The festival takes places over ten days (starting on 3rd October this year) but it’s only really practical to stay in Cheltenham for a week due to travelling and work commitments. Unfortunately this meant that we had to miss one of the best days of the festival this year, the last day.
We still got to attend some pretty interesting talks though.
Welcome To Just A Minute!
One of my highlights of the week was a great performance of Just A Minute presented by Nicholas Parsons himself and with a panel consisting of Pam Ayres, Jenny Eclair, Shappi Khorsandi - the shows first all female panel since the show first aired in 1967.
They were there, of course, to talk about Nicholas’ latest book, but the discussion quickly become a series of anecdotes from all present about the show and its past participants - this was great and gave an excellent insight into the past 900 episodes of this excellent radio panel show.
Whilst it wasn’t entirely without hesitation, repetition or deviation it was very entertaining - including the brief intermission to deal with a slightly lost wasp.
What’s Next For Google
This talk was probably my biggest disappointment of the week.
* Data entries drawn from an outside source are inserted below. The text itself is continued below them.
(** ** The hash context stays bound to the new segment count *)

Lemma EvalHashSegID_loop_numsegs `{!CdbHashOk} values nulls lc : forall i h h',
  EvalHashSegID_loop values nulls lc i h = Ok h' -> numsegs h' = numsegs h.
Proof.
  induction lc as [|a lc IH]; intros i h h'; simpl.
  - intros [= ->]. reflexivity.
  - destruct (array_get values (to_int16 a - 1)) as [v| | | |]; simpl; try discriminate.
    destruct (array_get nulls (to_int16 a - 1)) as [b| | | |]; simpl; try discriminate.
    intros E. rewrite (IH _ _ _ E). apply numsegs_hash.
Qed.

Lemma EvalHashSegID_numsegs `{!CdbHashOk} values nulls attrs h h' seg :
  EvalHashSegID env values nulls attrs h = Ok (h', seg) -> numsegs h' = numsegs h.
Proof.
  unfold EvalHashSegID.
  destruct (Assert env _); simpl; try discriminate.
  destruct (EvalHashSegID_loop _ _ _ _ _) as [h1| | | |] eqn:E; simpl; try discriminate.
  intros [= <- _]. rewrite (EvalHashSegID_loop_numsegs _ _ _ _ _ _ E).
  apply numsegs_init.
Qed.

(** The loop of the hash helper is the positional fold of the key columns. *)
Lemma EvalHashSegID_loop_spec values nulls lc : forall keys i h,
  key_columns values nulls lc = Some keys ->
  EvalHashSegID_loop values nulls lc i h = Ok (spec_fold h (i + 1) keys).
Proof.
  induction lc as [|a lc IH]; intros keys i h; simpl.
  - intros [= <-]. reflexivity.
  - destruct (Z.leb_spec 1 (to_int16 a)) as [Ha|Ha]; [|discriminate].
    destruct (values !! Z.to_nat (to_int16 a - 1)) as [v|] eqn:Ev; simpl; [|discriminate].
    destruct (nulls !! Z.to_nat (to_int16 a - 1)) as [b|] eqn:Eb; simpl; [|discriminate].
    destruct (key_columns values nulls lc) as [ks|] eqn:Ek; simpl; [|discriminate].
    intros [= <-].
    rewrite (proj2 (array_get_Ok values (to_int16 a - 1) v)) by (split; [lia|exact Ev]).
    simpl.
    rewrite (proj2 (array_get_Ok nulls (to_int16 a - 1) b)) by (split; [lia|exact Eb]).
    simpl. apply IH. reflexivity.
Qed.

Lemma EvalHashSegID_spec values nulls attrs keys h :
  attrs <> [] ->
  key_columns values nulls attrs = Some keys ->
  EvalHashSegID env values nulls attrs h =
    Ok (spec_fold (cdbhashinit h) 1 keys, to_int32 (spec_hash_reduction h keys)).
Proof.
  intros Hne Hk. unfold EvalHashSegID.
  rewrite (Assert_true (negb _)) by (rewrite bool_decide_eq_false_2; auto).
  simpl. rewrite (EvalHashSegID_loop_spec _ _ _ _ _ _ Hk). reflexivity.
Qed.

(** Inversion of a successful computation, one bind at a time. *)
Ltac bind_inv H :=
  repeat match type of H with
  | (mbind _ ?m) = Ok _ =>
      let E := fresh "E" in
      destruct m eqn:E; simpl in H; try discriminate H
  | (match ?x with (_, _) => _ end) = Ok _ =>
      let E := fresh "E" in destruct x eqn:E; simpl in H
  | (if ?b then _ else _) = Ok _ =>
      let E := fresh "E" in destruct b eqn:E; simpl in H; try discriminate H
  | (match ?x with Some _ => _ | None => _ end) = Ok _ =>
      let E := fresh "E" in destruct x eqn:E; simpl in H; try discriminate H
  | (match ?x with inl _ => _ | inr _ => _ end) = Ok _ =>
      let E := fresh "E" in destruct x eqn:E; simpl in H; try discriminate H
  end.

Ltac bind_inv_all :=
  repeat match goal with
  | H : _ = Ok _ |- _ => progress bind_inv H
  end.

Lemma ExecProcNode_plan o hp o' hp' slot :
  ExecProcNode o hp = (o', hp', slot) -> plan o' = plan o.
Proof.
  unfold ExecProcNode. destruct (chgParam o); simpl.
  - destruct (outer_all o) as [|[p c] rest]; intros [= <- _ _]; reflexivity.
  - destruct (outer_pending o) as [|[p c] rest]; intros [= <- _ _]; reflexivity.
Qed.

Lemma same_setup_refl w : same_setup w w.
Proof. repeat split. Qed.

Lemma same_setup_trans w1 w2 w3 :
  same_setup w1 w2 -> same_setup w2 w3 -> same_setup w1 w3.
Proof.
  intros (A1 & A2 & A3 & A4 & A5) (B1 & B2 & B3 & B4 & B5).
  repeat split; congruence.
Qed.

Lemma ExecReshuffle_partitioned_setup `{!CdbHashOk} w w' slot :
  ExecReshuffle_partitioned env w = Ok (w', slot) -> same_setup w w'.
Proof.
  unfold ExecReshuffle_partitioned. intros E.
  destruct (ExecProcNode _ _) as [[o hp] s] eqn:Ep.
  apply ExecProcNode_plan in Ep.
  destruct s as [p|]; [|injection E as <- _; repeat split; simpl; auto].
  bind_inv_all; simplify_eq; repeat split; simpl; auto;
    try (eapply EvalHashSegID_numsegs; eassumption);
    match goal with
    | Ho : node_oldcdbhash _ = Some _ |- _ =>
        rewrite Ho; simpl; f_equal; eapply EvalHashSegID_numsegs; eassumption
    end.
Qed.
It was presented by Peter Fitzgerald, the UK Sales Director for Google. I was hoping for a discussion of the near-term future for Google, preferably including key issues such as privacy and government spying. It ended up however, as a big Google X advertisement for our “possible future”. Granted, the talk was well rehearsed and Peter, as I’d expect, was a competent presenter but he didn’t seem to want to be there at all.
Interestingly, during the Q&A session, a question was asked about wearables and Google’s future focus. Peter seemed pretty adamant that their focus was purely on the software. This seemed odd to me given Google’s ownership of Motorola and the recent launch of the Moto 360 - Glass didn’t even get a passing mention.
Keep Britain Tidy
Hester Vaizey presented some of her favourite posters from her new book along with some interesting facts. One of the most interesting was the fact that the “Keep Calm And Carry On” poster we’ve all come to love (and probably hate) was never publicly displayed but rediscovered in 2000 and rose to ubiquity from there.
Golden Days Of The Railway
This was a panel discussion between three authors and a poet to determine if there was ever any such thing as the “Golden Days” and if golden days in the future are a possibility. The panel consisted of:
- Andrew Martin - Belles and Whistles
- Andrew Roden - Flying Scotsman
- Christian Wolmar - To The Edge of the World
- Sean O’Brien - Train Songs: Poetry of the Railway
Whilst the panel didn’t really come to a conclusion about the “Golden Days” there were some interesting discussions including their opinion that the on-going restorations of the Flying Scotsman are a waste of money - even if it is good to have a living connection to the past. Also, their opinion that state-controlled railways (such as those on the continent) function far better and are more efficient than the privately controlled railways here in the UK.
One interesting fact too, it apparently cost around £80 to change a fluorescent light bulb in a station here in the UK - ridiculous.
Agatha Christie And The Monogram Murders
Another panel discussion, this time about the new Agatha Christie continuation book - The Monogram Murders with the author Sophie Hannah, Christie’s grandson, Mathew Prichard and expert John Curran.
I’m not the biggest of Christie fans but it was interesting to hear how Sophie created a continuation story by maintaining the well-established Poirot character but changing the stories narrator to suit her style of writing rather than trying to write in the style of Agatha Christie herself. This is in contrast to many continuation books that have appeared recently that choose to alter the main character in some significant way as well as copy the style of the original author.
Victoria: A Life
This talk by A.N. Wilson was more interesting than I expected it to be. He discussed his new book in which he explores, with new research, Queen Victoria as a successful diplomat, writer and anything other than a recluse after Prince Albert’s death.
He also talked about his disappointment at the number of letters in various archives that had been redacted / destroyed after her death leaving large holes in her personal history.
Overall the festival was pretty good, but I still think last year’s was better. One thing that was consistent was the overpriced and not brilliant food & drink - my advice would be to buy food from somewhere else and not from one of the festival tents.
Even if you don’t get the chance to attend a future festival be it literature you should definitely spend some time in Cheltenham. The festivals are always interesting but Cheltenham itself improves them greatly.